++++ Excerpted records
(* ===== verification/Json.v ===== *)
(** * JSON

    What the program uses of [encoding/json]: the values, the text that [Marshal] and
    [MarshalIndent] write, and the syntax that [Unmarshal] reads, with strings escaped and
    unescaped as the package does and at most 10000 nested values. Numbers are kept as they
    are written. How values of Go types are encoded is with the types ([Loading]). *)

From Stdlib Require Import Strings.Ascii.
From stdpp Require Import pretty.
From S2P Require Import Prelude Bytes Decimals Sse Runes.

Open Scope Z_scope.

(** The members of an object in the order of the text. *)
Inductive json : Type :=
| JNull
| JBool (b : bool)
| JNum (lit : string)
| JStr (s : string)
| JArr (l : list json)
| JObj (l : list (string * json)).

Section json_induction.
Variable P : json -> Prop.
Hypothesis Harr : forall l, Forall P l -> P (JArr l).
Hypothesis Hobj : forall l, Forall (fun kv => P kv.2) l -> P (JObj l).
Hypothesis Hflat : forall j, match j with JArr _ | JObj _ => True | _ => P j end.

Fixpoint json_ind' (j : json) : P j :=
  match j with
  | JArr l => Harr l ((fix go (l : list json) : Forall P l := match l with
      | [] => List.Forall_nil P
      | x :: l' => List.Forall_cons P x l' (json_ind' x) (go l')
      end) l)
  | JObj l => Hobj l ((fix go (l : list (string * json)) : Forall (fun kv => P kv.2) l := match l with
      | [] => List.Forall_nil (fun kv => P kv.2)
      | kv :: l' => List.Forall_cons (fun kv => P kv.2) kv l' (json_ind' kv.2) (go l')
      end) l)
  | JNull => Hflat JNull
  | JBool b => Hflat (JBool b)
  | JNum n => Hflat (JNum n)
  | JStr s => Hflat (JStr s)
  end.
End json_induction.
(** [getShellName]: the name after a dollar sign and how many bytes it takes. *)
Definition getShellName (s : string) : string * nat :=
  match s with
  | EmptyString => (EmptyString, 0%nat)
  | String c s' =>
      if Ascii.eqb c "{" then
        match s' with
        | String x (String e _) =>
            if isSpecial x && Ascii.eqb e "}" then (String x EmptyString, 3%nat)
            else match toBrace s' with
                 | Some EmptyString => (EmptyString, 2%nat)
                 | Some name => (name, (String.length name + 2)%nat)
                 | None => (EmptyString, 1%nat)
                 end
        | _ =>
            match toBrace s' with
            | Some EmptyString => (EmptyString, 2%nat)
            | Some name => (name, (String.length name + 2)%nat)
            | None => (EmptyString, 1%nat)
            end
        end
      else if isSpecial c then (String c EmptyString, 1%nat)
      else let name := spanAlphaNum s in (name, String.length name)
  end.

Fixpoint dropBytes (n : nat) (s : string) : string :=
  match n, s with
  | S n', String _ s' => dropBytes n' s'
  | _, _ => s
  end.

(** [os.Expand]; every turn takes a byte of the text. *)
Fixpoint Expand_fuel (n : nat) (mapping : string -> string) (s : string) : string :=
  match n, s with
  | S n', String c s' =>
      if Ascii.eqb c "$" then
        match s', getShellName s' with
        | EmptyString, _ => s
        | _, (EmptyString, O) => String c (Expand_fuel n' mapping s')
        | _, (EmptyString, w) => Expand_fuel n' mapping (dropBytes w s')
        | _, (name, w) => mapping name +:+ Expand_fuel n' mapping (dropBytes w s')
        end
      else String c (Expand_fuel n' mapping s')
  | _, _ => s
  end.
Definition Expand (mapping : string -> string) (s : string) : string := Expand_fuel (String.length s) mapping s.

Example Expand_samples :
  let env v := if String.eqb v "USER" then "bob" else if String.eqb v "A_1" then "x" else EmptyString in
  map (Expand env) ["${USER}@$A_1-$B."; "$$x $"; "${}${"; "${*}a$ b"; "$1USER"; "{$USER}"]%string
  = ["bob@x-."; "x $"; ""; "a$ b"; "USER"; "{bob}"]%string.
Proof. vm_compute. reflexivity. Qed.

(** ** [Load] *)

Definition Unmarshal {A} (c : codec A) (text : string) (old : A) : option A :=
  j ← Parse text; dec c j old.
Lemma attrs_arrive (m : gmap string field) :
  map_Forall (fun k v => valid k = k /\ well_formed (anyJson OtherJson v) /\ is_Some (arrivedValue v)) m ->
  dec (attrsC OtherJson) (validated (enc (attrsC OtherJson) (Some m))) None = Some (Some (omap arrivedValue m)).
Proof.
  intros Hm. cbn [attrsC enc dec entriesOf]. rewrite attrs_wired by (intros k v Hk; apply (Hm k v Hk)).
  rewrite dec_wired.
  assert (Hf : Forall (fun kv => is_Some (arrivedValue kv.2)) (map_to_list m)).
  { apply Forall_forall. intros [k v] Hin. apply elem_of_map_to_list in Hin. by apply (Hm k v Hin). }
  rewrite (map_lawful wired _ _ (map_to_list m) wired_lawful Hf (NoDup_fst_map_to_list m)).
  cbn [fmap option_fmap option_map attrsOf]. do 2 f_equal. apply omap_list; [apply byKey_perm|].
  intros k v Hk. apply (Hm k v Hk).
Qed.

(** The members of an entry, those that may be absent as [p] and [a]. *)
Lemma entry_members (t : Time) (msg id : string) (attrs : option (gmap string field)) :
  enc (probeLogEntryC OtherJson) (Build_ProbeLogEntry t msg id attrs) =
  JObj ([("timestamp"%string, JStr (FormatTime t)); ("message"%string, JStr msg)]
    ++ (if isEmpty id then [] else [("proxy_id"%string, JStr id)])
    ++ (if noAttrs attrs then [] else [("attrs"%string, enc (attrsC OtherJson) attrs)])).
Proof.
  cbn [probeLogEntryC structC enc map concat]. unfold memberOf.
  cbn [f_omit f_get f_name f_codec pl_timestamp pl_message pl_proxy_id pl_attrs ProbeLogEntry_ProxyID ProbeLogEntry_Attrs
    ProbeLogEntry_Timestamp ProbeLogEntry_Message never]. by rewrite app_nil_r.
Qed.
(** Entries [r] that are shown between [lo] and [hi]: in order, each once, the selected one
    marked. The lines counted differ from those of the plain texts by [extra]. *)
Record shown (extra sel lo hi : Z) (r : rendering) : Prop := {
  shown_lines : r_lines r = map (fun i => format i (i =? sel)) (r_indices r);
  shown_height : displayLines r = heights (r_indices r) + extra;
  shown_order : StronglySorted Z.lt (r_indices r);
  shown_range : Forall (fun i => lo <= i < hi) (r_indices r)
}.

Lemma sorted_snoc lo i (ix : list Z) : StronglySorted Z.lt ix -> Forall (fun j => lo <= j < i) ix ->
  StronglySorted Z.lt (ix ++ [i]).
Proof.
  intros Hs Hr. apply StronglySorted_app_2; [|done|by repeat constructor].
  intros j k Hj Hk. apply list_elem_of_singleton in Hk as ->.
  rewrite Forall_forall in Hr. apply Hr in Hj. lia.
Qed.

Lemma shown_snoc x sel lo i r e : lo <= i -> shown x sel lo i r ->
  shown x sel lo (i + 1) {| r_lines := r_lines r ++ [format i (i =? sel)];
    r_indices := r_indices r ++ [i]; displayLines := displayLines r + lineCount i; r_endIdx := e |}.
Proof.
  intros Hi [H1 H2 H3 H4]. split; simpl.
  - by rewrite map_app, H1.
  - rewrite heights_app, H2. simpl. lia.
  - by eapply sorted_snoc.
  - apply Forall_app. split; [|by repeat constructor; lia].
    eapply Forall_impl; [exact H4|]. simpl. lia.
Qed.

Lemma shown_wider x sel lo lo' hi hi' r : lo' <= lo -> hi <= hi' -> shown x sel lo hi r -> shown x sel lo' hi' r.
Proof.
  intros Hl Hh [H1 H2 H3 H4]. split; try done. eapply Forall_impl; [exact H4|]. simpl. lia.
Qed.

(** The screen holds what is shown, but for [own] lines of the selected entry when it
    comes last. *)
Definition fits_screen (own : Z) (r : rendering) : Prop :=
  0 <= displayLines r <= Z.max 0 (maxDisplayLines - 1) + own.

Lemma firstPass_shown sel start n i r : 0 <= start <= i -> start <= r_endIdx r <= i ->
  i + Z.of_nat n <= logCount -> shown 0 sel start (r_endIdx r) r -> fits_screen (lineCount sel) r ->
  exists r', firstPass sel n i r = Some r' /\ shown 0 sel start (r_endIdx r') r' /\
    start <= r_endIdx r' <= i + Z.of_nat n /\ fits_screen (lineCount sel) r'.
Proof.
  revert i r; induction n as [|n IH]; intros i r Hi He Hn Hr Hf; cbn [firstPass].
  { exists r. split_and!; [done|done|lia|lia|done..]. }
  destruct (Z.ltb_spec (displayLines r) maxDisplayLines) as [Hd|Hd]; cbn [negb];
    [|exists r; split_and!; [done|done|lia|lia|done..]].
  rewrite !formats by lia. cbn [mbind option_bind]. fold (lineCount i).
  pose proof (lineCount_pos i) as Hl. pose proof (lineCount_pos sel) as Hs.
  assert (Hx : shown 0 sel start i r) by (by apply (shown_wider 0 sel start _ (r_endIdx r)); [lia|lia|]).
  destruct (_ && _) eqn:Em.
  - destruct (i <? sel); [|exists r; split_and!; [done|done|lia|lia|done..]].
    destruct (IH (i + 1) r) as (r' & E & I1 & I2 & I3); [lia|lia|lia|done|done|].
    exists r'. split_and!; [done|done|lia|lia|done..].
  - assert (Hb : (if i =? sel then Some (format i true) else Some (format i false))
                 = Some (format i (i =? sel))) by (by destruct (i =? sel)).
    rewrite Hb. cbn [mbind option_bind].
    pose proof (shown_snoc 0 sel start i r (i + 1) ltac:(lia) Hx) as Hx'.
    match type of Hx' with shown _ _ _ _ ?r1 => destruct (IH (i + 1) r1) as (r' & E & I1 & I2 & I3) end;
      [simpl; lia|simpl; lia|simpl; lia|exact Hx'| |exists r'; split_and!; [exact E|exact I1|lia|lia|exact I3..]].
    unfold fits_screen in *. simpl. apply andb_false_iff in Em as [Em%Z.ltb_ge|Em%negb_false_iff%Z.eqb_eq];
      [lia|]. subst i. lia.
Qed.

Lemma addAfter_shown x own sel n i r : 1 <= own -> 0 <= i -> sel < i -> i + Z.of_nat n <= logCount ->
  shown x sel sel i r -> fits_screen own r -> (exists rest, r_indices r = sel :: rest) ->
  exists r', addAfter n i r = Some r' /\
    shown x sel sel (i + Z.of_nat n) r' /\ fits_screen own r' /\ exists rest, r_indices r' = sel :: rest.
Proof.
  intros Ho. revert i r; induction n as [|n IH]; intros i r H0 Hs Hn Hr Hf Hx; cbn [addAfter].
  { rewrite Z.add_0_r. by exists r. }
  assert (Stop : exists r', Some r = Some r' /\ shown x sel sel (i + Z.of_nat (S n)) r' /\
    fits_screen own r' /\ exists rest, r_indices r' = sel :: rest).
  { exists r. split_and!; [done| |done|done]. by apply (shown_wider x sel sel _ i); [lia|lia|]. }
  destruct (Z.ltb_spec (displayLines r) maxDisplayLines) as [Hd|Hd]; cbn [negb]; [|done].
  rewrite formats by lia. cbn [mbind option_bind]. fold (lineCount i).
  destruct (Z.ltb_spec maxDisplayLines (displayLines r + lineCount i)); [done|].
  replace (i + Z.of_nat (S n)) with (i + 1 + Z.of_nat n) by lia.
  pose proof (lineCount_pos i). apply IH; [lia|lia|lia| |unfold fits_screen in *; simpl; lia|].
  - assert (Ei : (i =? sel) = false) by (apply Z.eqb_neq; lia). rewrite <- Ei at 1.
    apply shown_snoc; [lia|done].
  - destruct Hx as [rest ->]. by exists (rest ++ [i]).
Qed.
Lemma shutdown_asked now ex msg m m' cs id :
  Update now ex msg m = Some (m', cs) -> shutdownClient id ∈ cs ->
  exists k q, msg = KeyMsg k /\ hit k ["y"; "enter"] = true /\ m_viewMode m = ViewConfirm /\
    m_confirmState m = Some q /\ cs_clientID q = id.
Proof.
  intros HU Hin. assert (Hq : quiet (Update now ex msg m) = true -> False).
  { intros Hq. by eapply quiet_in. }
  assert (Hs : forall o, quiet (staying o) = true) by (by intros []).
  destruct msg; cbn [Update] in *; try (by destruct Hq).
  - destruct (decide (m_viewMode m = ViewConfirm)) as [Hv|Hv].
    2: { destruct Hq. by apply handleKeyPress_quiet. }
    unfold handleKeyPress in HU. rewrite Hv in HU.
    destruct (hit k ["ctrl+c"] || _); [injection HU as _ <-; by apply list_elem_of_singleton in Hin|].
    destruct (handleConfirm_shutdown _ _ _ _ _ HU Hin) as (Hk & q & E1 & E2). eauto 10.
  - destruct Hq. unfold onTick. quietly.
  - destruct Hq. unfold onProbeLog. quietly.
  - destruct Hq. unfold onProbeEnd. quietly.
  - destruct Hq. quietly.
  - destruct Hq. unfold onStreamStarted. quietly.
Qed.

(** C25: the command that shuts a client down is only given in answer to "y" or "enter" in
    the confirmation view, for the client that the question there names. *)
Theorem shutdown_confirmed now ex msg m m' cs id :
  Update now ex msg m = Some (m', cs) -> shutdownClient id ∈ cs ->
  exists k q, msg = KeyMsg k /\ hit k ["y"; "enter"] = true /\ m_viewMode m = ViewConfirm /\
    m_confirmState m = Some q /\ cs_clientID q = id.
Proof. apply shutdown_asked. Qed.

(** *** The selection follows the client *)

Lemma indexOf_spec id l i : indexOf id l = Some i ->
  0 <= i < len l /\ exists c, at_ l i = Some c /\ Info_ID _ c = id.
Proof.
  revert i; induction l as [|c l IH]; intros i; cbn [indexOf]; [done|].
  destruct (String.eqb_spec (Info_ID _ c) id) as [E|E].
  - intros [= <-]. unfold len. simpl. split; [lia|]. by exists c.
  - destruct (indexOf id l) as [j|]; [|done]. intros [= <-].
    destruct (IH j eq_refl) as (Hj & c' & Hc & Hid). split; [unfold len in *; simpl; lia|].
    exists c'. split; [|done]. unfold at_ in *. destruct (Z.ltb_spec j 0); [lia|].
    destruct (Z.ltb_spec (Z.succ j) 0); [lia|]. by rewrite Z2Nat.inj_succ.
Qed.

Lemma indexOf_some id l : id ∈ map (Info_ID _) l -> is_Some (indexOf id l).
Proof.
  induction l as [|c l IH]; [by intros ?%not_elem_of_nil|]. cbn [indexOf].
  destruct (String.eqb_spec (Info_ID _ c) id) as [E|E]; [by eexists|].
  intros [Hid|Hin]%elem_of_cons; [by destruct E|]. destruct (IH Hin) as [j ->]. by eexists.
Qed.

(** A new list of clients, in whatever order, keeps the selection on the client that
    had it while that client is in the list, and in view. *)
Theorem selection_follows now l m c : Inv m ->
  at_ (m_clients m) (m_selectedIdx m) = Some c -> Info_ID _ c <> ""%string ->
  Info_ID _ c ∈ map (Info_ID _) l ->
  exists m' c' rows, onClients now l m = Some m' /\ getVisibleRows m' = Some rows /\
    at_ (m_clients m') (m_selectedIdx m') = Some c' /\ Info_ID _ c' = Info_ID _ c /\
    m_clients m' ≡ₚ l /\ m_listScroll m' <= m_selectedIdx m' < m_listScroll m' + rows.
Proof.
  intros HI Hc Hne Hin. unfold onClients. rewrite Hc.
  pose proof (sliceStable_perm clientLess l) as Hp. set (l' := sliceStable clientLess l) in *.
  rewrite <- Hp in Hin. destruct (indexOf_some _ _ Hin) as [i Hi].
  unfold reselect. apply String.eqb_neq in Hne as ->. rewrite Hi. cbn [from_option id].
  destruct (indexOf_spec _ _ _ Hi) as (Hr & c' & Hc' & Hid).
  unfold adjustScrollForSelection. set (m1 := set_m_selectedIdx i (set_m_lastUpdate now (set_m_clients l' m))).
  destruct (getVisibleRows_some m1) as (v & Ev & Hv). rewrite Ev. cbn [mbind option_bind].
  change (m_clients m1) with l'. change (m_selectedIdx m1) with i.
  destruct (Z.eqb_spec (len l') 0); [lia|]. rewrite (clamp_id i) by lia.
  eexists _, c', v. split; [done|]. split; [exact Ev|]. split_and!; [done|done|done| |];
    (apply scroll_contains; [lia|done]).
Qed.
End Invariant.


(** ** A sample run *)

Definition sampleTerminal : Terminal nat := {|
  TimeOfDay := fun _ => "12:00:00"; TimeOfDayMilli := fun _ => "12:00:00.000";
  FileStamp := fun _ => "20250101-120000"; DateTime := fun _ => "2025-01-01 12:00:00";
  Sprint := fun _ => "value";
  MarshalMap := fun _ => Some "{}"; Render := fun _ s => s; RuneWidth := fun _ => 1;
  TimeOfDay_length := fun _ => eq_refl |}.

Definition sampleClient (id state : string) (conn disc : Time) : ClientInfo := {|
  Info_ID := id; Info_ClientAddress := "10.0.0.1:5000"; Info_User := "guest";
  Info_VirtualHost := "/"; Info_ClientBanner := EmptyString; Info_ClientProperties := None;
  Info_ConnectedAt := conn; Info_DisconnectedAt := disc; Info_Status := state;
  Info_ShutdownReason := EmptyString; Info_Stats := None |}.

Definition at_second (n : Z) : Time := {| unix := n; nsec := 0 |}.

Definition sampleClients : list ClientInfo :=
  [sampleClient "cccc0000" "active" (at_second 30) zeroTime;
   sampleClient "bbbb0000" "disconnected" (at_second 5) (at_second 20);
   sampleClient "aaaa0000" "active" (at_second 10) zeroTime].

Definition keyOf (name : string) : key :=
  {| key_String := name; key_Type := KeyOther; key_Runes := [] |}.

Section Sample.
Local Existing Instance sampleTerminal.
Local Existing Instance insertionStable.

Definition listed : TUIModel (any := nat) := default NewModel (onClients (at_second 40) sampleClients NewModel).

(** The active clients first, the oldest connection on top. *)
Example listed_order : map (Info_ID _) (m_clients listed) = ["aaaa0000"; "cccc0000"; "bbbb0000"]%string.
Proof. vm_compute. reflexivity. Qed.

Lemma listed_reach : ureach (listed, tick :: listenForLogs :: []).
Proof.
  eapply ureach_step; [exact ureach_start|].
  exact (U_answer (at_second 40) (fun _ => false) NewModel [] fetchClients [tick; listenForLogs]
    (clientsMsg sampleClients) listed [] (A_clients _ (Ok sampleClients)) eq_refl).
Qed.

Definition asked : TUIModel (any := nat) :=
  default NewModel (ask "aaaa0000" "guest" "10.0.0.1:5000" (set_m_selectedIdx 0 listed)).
++++++++
→ What the task requires: In the material above, report how many lines hold the word "revert", and add nothing to the figure.

→ Solution to this problem: 3